Paul Lambert admitted his final Premier League match in charge of Norwich City was soured by the treatment dished out to his Aston Villa predecessor Alex McLeish.

Lambert's name was chanted by the travelling Villa support during the Canaries' comfortable 2-0 cruise at Carrow Road on the final day of last season.

McLeish was relieved of his duties shortly after the end of that campaign before Lambert was installed in the Midlands following a messy parting of the ways from City.

Ahead of this weekend's first Norwich reunion, the Scot conceded he felt huge sympathy towards McLeish after goals from Grant Holt and Simeon Jackson helped seal his fate.

'I remember thinking at the time, 'This is the wrong atmosphere, this is not right, what's going on here?',' he said. 'I understood the frustration of the Villa fans with what was going on before but from a manager's point of view I felt sorry for Big Al because it can always happen to you.

'You are standing out there at times and it can be a really lonely place that technical area.
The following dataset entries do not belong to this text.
Lemma own_move_starting s s' : own_move s s' → (length (starting s') ≤ length (starting s))%nat.
Proof. destruct 1; simpl; try done. rewrite length_delete; [lia|by eexists]. Qed.

Lemma control_step_inv p p' :
  control_step p p' →
  router_reachable hook T timeout (cx_sys p) ∧ (cx_grpc p = Stopped → starting (rs_fleet (cx_sys p)) = []) →
  router_reachable hook T timeout (cx_sys p') ∧ (cx_grpc p' = Stopped → starting (rs_fleet (cx_sys p')) = []).
Proof.
  intros Hs [Hr Hst]. destruct Hs as [s He Hs Hcase|He|He Hc Hg|He Hg Hnil|He Hg|He]; simpl; try done.
  split; [destruct Hr as [t0 Hr]; exists t0; by eapply rtc_r|]. intros Hg. specialize (Hst Hg).
  destruct Hcase as [Ha|[->|Hm]]; [congruence|done|]. apply own_move_starting in Hm. rewrite Hst in Hm.
  by apply nil_length_inv; simpl in *; lia.
Qed.

(** Only workers get a graceful end: once the gRPC server has stopped, every [Register] that
    had begun has been carried out.  Requests that the router has sent to workers are not
    waited for: from any moment without a [Register] under way the process can be over four
    steps after the signal, each handler where it was. *)
Theorem control_plane_stops t0 p :
  rtc control_step (control_process t0) p →
  (cx_grpc p = Stopped → starting (rs_fleet (cx_sys p)) = []) ∧
  (cx_exited p = false → cx_grpc p = Accepting → starting (rs_fleet (cx_sys p)) = [] →
    ∃ p', nsteps control_step 4 p p' ∧ cx_exited p' = true ∧ cx_sys p' = cx_sys p) ∧
  router_reachable hook T timeout (cx_sys p).
Proof.
  intros Hr.
  apply (invariant_rtc control_step (λ p, router_reachable hook T timeout (cx_sys p) ∧
    (cx_grpc p = Stopped → starting (rs_fleet (cx_sys p)) = [])) control_step_inv) in Hr as [Hr Hst];
    [|split; [by exists t0; apply rtc_refl|done]].
  split_and!; [done| |done]. intros He Hg Hnil.
  exists (cx_exit (cx_stop Stopped (cx_stop Stopping (cx_cancel p)))). split_and!; [|done..].
  eapply nsteps_l; [by apply c_signal|]. eapply nsteps_l; [by apply c_graceful|].
  eapply nsteps_l; [by apply c_stopped|]. by apply nsteps_once, c_exit.
Qed.

End control_process.

(** ** After a restart *)

Section restart.
Context (T : Timing) (k : Kind) (id : string).

(** The registry does not hold the worker, and nobody has told it to drain. *)
Record unheard (w : Proc * Sys) : Prop := {
  uh_entry : workers (reg (snd w)) !! id = None;
  uh_hb : p_hb (fst w) ≠ hb_told ∧ p_hb (fst w) ≠ hb_final;
  uh_drained : p_drained (fst w) = false;
}.

Lemma own_step_unheard p p' s : own_step k id p p' → unheard (p, s) → unheard (p', s).
Proof. intros Hs [He [Ht Hf] Hd]. simpl in *. destruct Hs; split; simpl; try done; by rewrite ?H. Qed.

Lemma world_step_unheard w w' : world_step T k id w w' → unheard w → unheard w'.
Proof.
  destruct w as [p s]. intros Hs Hu. pose proof Hu as [He [Ht Hfi] Hd]. simpl in *.
  destruct Hs as [p' Hx Ho|st a b r resp answered Hx Hhb Ha Hb Hr|a b r resp Hx Hhb Ha Hb Hr|l r resp Hx Hld Hr
    |r resp Hx Hmn Hr| |s' Hs Hf]; simpl in *.
  - by eapply own_step_unheard.
  - destruct (heartbeat_entry id a b st _ _ _ Hr) as [(_ & Hw & err & ->)|(e & He' & _)]; [|congruence].
    split; simpl; [by rewrite Hw| |done]. by destruct answered.
  - done.
  - split; simpl; [|done..]. pose proof (ReportLoad_foreign id s l r resp (clock s) Hr) as Hf.
    unfold foreign in Hf. by rewrite He in Hf.
  - split; simpl; [|done..]. unfold Deregister in Hr. simpl in Hr. rewrite He in Hr. by injection Hr as <- _.
  - by split.
  - split; simpl; [|done..]. unfold foreign in Hf. by rewrite He in Hf.
Qed.

Lemma unheard_later w w' : rtc (world_step T k id) w w' → unheard w → unheard w'.
Proof. intros Hr. apply (invariant_rtc (world_step T k id) unheard world_step_unheard _ _ Hr). Qed.

Lemma world_step_fleet w w' : world_step T k id w w' → rtc (step T) (snd w) (snd w').
Proof.
  destruct 1 as [p' _ Hown|st a b r resp answered _ Hhb Ha Hb Hr|a b r resp _ Hhb Ha Hb Hr|l r resp _ Hld Hr
    |r resp _ Hm Hr| |s' Hstep Hf]; simpl; try apply rtc_refl; apply rtc_once.
  - by eapply step_heartbeat.
  - by eapply step_heartbeat.
  - by eapply step_report_load.
  - by eapply step_deregister.
  - done.
Qed.

(** C39: A control plane that is started again has lost its fleet for good: a worker that was
    registered with the old process and goes on running among any others - with any calls
    lost, and unless somebody else registers its name - is in no state of the new registry,
    so no request is routed to it and no drain reaches it; it does not register anew. *)
Theorem restart_loses_workers timeout t0 p w' :
  p_hb p = hb_select ∨ (∃ st, p_hb p = hb_call st) → p_drained p = false →
  rtc (world_step T k id) (p, init timeout t0) w' →
  workers (reg (snd w')) !! id = None ∧ p_drained (fst w') = false ∧
  ∀ `{MapRange} i m e, e ∈ HealthyWorkersForModel i m (reg (snd w')) → WorkerId (Info e) ≠ id.
Proof.
  intros Hhb Hd Hr.
  assert (unheard (p, init timeout t0)) as Hu.
  { split; simpl; [by rewrite lookup_empty| |done]. by destruct Hhb as [->|[st ->]]. }
  destruct (unheard_later _ _ Hr Hu) as [He _ Hd']. split_and!; [done..|].
  intros mr i m e (id' & Hin & _)%elem_of_HealthyWorkersForModel Hid.
  assert (reachable T timeout (snd w')) as Hreach.
  { exists t0. clear -Hr. remember (p, init timeout t0) as w eqn:E.
    assert (snd w = init timeout t0) as <- by (by rewrite E). clear E.
    induction Hr as [|w1 w2 w3 Hs _ IH]; [apply rtc_refl|]. etrans; [by apply world_step_fleet|exact IH]. }
  destruct (wf_workers _ (reachable_wf _ _ _ Hreach) _ _ Hin) as [[Hk] _]. congruence.
Qed.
It's only ten yards wide but you can feel the loneliest man ever, so I felt sorry for him. It wasn't nice to hear that it and you have stand there and take it. But that is me as a football person, fans pay the money and comes miles to watch it. As a football person I was uncomfortable with it. Really uncomfortable with that scenario. I never knew one iota what was going to happen in the future. I didn't know a thing.'

Lambert knows he needs those same fans to back his side more than ever this weekend after a dire start to his Villa tenure in the Premier League.

'They're right behind us but ultimately we need to win games,' he said. 'They're brilliant, there's no way that anybody can ever argue with the crowd at Aston Villa that's for sure.

'They come in their thousands to watch you. They get right behind us and the noise at Fulham was excellent again from them. But if we keep giving everything we've got, then it will come.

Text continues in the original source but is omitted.